Uma das tendências recentes mais alarmantes é o “quishing”, em que criminosos colam QR codes enganosos em parquímetros ou mesas de restaurantes ou os escondem em anexos de e-mail. Uma vez clicados, esses links direcionam os usuários para sites falsos onde os criminosos podem roubar seus dados ou instalar malware em seus dispositivos.
Ao longo de muitos séculos, a humanidade não conseguiu erradicar o crime físico. Existem fortes razões para acreditar que o cibercrime pode se mostrar ainda mais irradicável. Qualquer pessoa com uma conexão de computador em qualquer lugar do mundo pode agora se tornar um cibercriminoso. As taxas de detecção são baixas e as de condenação ainda menores. Os pouco mais de US$ 1 bilhão (R$ 5,7 bi) pagos em ransomware por empresas em 2023 ajudaram a financiar uma atualização tecnológica por gangues criminosas. O uso crescente de inteligência artificial permite que hackers industrializem e personalizem ataques.
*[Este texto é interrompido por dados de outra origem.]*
(** the awaits that lie between [processing = true] and the [finally]
    block of [processTab] *)
Definition inPass (t : Task) : bool :=
  match t with
  | atTabsGet | atExtract inTry | atLlmPlan inTry _ _ _ | atHideOverlay
  | atShowStep inTry => true
  | atSaveState k =>
      match k with
      | announceCompleted | showStep inTry _ | announceNoStep => true
      | _ => false
      end
  | _ => false
  end.

Definition passesInFlight (m : Worker) : nat :=
  List.length (filter inPass (pending m)).

(** [processing] is set exactly while one run of [processTab] is between
    its entry and its [finally] block *)
Definition guarded (m : Worker) : Prop :=
  passesInFlight m = if processing (vars m) then 1%nat else 0%nat.

(** a listener runs; no await settles *)
Definition isListener (t : Tick) : bool :=
  match t with
  | Settled _ _ => false
  | _ => true
  end.

(** START or STOP is heard *)
Definition replacesTick (t : Tick) : bool :=
  match t with
  | Heard (START _ _) | Heard STOP => true
  | _ => false
  end.

(** a call of [llmPlan] is waiting for the model *)
Definition awaitsModel (t : Task) : bool :=
  match t with
  | atLlmPlan _ _ _ _ => true
  | _ => false
  end.

(** a START message that asks for the model *)
Definition startsLlm (t : Tick) : bool :=
  match t with
  | Heard (START _ llm) => true
  | _ => false
  end.

(** the session is in heuristic mode and no call of [llmPlan] is waiting *)
Definition heuristicSession (m : Worker) : Prop :=
  mode (state (vars m)) = heuristic
  /\ forallb (fun t => negb (awaitsModel t)) (pending m) = true.

(** what is left of the candidate of [plan]: the first attempt drops it
    when [isStuck] holds, the retry keeps it *)
Definition keptBy (a : Attempt) (s : SessionState) (cand : option GuidanceStep)
    : option GuidanceStep :=
  match cand, a with
  | Some st, inTry => if isStuck s st then None else Some st
  | _, _ => cand
  end.

Definition listOf {A} (o : option A) : list A :=
  match o with Some a => [a] | None => [] end.

(** a write to storage has not resolved yet *)
Definition awaitsWrite (t : Task) : bool :=
  match t with
  | atSaveState _ => true
  | _ => false
  end.

Definition writesAwaited (m : Worker) : nat :=
  List.length (filter awaitsWrite (pending m)).

(** the [catch] block of [processTab] has set the timer of the retry *)
Definition retryScheduled (out : list Effect) : bool :=
  existsb (fun e => match e with retryLater => true | _ => false end) out.

(** a tick that ends [plan] with a candidate: what the worker is left with *)
Definition planEnds (a : Attempt) (n : nat) (m : Worker) (cand : option GuidanceStep)
    (after : Worker * list Effect) : Prop :=
  let kept := keptBy a (state (vars m)) cand in
  stored (snd after) = listOf kept
  /\ (forall st, kept = Some st ->
        current (state (vars (fst after))) = Some st
        /\ nth_error (pending (fst after)) n = Some (atSaveState (showStep a st)))
  /\ (In (broadcast (ERROR STUCK_MSG)) (snd after) <->
      a = inTry /\ exists st, cand = Some st /\ isStuck (state (vars m)) st = true)
  /\ (kept = None -> a = inTry -> completed (state (vars m)) = false ->
      current (state (vars (fst after))) = None).

End BetweenReading.

Module SampleTrace.

(** A session in llm mode: the model answers [click(0)], Submit is shown and
    clicked; the next pass asks the model again, and before the answer is
    there a START in heuristic mode replaces the session. *)
Definition lateStart : list Tick :=
  ([Heard (START "submit the form" llm); Settled 0 stateSaved]
   ++ passAlone (Sample.env Sample.submitPage (Sample.answers "0"))
   ++ [Heard (ACTION_DONE click); Settled 0 stateSaved;
       Called;
       Settled 0 (tabFound (Some (Some "https://dmv.example/apply")));
       Settled 0 (extracted (ExtractPage Sample.submitPage));
       Heard (START "submit the form" heuristic)])%list.

(** a pass that waits for its snapshot, in a worker read back from
    storage *)
Definition atSnapshot (s : SessionState) : Worker :=
  {| Worker.vars :=
       {| World.state := s; World.llmConfig := Some Sample.config; World.processing := true;
          World.emptyHistory := []; World.sharesHistory := false |};
     Worker.pending := [atExtract inTry] |}.

End SampleTrace.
Alguns estados-nação, mais notavelmente Rússia e Coreia do Norte, têm colaborado ativamente com gangues, permitindo que ajam com impunidade, segundo Christopher Ahlberg, cofundador e CEO da Recorded Future, uma empresa de inteligência de ameaças. A capacidade desses criminosos de extorquir dinheiro e transferir fundos ilícitos globalmente através de exchanges de criptomoedas opacas os ajudou a prosperar.
Antecipar ameaças de ransomware, especialidade da Recorded Future, é uma maneira de combater a criminalidade. Rastrear fluxos de dinheiro também pode combater fraudes. Para esse fim, a empresa de cartões de crédito Mastercard concordou no mês passado em comprar a Recorded Future por US$ 2,65 bilhões (R$ 15,3 bi).
A China está emergindo como uma ameaça cibernética maior. Como dizem os especialistas em segurança, se a Rússia é um furacão, então a China é mais como o aquecimento global. Embora Pequim não permita atividades cibernéticas criminosas ostensivas, está ativamente roubando propriedade intelectual, espionando outros estados e penetrando em infraestruturas críticas em preparação para qualquer conflito com potenciais adversários, diz-me Ahlberg. Essa penetração é a “parte assustadora. Começou em 2021 no sudeste da Ásia, e lentamente migrou pelo mundo, e cresceu em sofisticação”, afirma.
Empresas temerosas estão fortalecendo sua infraestrutura cibernética. Mas quanto mais extensas suas redes, mais difícil é proteger todos os pontos de acesso. “Toda essa economia em segurança está quebrada, e está se tornando cada vez pior”, diz Shlomo Kramer, um veterano especialista em cibersegurança israelense que é cofundador e CEO da Cato Networks.
A Cato está implementando uma forma mais abrangente de cibersegurança, conhecida como Secure Access Service Edge. Esta arquitetura de cibersegurança baseada em nuvem e habilitada por IA combina serviços de rede e segurança. “Uma vez que você se conecta à rede, como se conecta à eletricidade, imediatamente você obtém não apenas a rede, mas também segurança completa”, me diz Kramer. O desafio é continuar inovando rápido o suficiente para superar os hackers malignos.
Devido às vantagens assimétricas que os maus elementos desfrutam, as empresas de cibersegurança provavelmente nunca resolverão o problema que foram criadas para enfrentar. Mas poucos usuários podem sobreviver sem elas. E seus investidores provavelmente desfrutarão de um retorno generoso mesmo assim.